◆ TASK INPUTS
Content starts
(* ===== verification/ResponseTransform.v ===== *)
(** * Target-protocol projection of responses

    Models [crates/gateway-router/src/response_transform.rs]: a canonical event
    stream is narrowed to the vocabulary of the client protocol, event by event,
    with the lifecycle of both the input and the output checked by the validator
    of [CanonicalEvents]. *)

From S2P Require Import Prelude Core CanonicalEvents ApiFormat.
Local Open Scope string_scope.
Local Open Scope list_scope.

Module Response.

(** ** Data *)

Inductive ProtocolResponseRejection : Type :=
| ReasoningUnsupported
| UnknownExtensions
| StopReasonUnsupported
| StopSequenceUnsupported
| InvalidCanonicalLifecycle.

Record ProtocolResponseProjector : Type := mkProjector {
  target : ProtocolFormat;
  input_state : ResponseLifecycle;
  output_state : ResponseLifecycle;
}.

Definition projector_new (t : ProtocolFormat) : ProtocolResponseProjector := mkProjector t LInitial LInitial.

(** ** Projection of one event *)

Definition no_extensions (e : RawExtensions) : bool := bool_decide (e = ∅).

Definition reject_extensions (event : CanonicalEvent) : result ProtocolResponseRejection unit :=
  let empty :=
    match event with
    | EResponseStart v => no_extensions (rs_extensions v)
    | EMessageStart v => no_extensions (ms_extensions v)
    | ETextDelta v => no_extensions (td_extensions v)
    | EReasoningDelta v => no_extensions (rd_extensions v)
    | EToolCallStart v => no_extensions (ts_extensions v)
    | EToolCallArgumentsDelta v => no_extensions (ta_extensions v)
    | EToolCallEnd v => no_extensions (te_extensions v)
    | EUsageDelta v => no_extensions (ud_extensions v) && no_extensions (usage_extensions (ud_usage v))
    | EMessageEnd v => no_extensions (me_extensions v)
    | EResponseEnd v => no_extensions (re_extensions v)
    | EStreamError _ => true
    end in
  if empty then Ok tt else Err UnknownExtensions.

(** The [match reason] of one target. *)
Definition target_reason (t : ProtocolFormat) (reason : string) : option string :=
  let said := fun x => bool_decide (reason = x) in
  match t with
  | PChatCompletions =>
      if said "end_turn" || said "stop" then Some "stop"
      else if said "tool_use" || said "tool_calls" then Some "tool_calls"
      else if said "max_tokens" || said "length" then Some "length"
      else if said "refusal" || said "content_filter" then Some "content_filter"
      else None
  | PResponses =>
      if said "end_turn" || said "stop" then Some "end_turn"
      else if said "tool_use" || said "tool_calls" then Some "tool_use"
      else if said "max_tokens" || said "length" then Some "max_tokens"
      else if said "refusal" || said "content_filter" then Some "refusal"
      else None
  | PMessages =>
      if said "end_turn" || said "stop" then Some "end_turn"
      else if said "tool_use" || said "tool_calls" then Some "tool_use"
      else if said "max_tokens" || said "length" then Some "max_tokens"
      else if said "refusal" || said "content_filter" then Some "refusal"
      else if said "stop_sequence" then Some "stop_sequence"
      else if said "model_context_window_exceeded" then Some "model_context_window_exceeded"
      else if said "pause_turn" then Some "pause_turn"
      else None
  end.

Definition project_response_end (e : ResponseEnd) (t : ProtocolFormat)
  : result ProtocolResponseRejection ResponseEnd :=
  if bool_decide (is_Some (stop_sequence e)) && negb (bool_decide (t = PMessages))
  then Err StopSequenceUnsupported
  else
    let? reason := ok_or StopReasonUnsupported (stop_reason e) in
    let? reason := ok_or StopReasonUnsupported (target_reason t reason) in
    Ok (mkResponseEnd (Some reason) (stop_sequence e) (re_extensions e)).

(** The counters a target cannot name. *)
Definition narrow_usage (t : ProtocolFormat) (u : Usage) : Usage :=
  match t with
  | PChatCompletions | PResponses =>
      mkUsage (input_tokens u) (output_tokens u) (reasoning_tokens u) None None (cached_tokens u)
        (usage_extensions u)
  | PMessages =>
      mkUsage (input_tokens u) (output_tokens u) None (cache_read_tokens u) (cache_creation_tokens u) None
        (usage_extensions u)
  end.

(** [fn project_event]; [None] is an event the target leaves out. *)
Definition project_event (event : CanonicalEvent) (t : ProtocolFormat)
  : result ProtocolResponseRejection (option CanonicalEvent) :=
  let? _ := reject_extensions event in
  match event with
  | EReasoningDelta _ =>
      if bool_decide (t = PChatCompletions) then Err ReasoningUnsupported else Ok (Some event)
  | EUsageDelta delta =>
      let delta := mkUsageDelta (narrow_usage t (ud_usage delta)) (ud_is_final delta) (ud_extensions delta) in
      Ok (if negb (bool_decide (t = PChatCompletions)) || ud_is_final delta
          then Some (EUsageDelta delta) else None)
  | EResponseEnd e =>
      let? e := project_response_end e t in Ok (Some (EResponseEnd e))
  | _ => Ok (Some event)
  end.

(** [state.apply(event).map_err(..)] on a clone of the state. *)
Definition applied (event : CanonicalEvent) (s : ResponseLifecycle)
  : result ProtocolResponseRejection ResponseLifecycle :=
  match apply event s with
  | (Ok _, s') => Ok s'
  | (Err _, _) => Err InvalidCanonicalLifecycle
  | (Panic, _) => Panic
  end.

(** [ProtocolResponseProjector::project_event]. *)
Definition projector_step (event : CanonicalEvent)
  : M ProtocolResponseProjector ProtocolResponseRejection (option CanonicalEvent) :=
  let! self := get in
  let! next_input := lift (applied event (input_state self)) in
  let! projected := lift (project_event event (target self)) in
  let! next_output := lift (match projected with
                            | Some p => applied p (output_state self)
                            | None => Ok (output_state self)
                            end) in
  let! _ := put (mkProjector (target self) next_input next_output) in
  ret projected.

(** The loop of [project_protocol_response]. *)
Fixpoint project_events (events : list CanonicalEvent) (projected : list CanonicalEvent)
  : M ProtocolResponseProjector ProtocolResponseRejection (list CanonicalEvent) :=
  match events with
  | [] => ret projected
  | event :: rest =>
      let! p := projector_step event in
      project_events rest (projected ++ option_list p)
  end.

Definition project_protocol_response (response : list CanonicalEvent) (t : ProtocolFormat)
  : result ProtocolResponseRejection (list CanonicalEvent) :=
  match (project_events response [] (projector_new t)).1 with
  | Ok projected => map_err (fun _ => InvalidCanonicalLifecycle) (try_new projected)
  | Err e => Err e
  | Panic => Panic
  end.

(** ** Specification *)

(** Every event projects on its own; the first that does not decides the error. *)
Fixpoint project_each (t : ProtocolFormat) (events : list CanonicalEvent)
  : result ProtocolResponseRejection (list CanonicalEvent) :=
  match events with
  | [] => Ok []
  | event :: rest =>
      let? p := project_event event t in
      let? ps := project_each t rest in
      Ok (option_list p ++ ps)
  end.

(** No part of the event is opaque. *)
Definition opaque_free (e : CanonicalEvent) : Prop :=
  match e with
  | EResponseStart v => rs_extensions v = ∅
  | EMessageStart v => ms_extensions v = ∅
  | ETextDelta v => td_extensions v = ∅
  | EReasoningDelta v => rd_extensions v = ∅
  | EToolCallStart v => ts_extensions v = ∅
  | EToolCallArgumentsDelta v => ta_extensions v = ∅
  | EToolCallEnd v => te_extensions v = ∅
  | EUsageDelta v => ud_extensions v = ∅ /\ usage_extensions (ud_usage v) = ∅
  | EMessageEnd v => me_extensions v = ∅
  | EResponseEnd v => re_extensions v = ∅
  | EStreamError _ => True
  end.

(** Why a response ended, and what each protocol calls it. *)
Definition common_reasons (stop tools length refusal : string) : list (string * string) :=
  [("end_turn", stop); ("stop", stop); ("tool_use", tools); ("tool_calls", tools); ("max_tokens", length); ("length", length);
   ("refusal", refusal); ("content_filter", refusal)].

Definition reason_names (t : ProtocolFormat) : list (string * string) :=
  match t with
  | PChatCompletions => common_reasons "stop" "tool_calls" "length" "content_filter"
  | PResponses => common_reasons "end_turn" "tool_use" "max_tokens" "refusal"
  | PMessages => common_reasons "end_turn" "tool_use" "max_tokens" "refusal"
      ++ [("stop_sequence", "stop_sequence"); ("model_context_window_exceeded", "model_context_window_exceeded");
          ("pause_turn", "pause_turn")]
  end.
Content ends
Content starts
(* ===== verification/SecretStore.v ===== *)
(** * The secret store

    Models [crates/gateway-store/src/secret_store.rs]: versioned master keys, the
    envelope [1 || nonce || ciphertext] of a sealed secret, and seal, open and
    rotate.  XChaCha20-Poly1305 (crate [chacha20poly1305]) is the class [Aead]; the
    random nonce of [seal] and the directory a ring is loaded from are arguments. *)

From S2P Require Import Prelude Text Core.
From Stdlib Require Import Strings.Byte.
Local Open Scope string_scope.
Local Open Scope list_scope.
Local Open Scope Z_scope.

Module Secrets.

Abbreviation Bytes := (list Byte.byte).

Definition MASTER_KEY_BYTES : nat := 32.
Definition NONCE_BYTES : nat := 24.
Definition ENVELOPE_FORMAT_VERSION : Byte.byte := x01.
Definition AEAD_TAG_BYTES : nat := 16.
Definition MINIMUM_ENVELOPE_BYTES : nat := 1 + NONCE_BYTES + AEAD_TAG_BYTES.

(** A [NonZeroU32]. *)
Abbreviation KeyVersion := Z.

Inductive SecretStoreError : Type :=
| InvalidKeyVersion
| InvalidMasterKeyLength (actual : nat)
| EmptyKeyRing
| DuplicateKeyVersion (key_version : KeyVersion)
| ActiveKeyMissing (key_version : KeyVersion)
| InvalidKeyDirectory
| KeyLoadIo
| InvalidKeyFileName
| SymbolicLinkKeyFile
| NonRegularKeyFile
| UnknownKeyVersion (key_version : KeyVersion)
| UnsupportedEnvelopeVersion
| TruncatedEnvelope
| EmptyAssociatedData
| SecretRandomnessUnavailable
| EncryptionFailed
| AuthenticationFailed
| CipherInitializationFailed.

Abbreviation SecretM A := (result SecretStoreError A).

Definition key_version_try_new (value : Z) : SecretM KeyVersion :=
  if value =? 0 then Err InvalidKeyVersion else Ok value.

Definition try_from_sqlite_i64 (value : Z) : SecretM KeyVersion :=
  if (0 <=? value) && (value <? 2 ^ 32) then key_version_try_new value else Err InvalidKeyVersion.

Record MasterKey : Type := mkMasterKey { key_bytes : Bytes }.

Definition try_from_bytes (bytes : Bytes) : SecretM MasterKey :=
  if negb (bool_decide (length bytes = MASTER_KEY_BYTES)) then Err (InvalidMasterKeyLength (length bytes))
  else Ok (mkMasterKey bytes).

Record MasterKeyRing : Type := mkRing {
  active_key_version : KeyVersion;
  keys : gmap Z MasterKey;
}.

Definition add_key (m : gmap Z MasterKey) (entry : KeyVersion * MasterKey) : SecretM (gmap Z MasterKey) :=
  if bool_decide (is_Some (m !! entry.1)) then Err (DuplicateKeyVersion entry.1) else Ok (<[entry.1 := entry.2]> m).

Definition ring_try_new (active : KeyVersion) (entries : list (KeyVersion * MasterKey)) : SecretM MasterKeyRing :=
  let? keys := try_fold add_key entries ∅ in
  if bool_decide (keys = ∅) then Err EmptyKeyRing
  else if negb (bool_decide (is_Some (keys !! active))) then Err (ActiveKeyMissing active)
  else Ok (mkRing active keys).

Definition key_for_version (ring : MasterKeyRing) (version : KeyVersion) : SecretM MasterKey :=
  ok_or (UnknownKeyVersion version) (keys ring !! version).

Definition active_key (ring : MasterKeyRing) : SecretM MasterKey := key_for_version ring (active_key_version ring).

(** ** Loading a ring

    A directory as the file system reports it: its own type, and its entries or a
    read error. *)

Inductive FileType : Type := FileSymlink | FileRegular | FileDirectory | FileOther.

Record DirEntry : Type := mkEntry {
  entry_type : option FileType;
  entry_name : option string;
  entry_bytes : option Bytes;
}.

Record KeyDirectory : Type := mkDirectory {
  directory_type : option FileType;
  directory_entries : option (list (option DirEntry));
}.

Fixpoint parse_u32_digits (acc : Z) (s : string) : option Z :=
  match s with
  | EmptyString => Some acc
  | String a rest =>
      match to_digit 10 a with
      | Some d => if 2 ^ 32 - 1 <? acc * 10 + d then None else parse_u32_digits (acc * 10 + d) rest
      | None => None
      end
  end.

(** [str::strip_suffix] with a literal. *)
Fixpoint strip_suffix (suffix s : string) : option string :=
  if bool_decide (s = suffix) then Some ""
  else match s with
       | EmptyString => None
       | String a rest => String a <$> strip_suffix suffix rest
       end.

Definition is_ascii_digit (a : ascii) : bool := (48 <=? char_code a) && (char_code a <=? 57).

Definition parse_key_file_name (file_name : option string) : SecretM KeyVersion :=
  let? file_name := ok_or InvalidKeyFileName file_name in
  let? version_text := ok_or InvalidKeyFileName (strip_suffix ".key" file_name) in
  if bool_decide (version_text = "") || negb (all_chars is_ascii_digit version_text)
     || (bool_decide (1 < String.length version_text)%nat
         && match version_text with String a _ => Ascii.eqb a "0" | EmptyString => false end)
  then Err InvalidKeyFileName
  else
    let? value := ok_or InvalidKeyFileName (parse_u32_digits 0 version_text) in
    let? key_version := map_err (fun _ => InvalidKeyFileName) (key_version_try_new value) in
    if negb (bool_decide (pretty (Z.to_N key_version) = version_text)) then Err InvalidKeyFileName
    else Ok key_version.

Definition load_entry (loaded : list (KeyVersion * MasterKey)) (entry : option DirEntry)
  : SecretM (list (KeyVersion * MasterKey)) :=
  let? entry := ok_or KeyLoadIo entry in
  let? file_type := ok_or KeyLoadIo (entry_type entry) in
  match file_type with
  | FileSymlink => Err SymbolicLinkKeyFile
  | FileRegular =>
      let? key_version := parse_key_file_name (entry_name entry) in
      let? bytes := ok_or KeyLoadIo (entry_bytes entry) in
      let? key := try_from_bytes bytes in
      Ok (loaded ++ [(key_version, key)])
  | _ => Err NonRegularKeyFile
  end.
Content ends
Among the records, find the lines that contain "DuplicateKeyVersion" and copy each of them.

◆ EXPECTED OUTPUT
| DuplicateKeyVersion (key_version : KeyVersion)
  if bool_decide (is_Some (m !! entry.1)) then Err (DuplicateKeyVersion entry.1) else Ok (<[entry.1 := entry.2]> m).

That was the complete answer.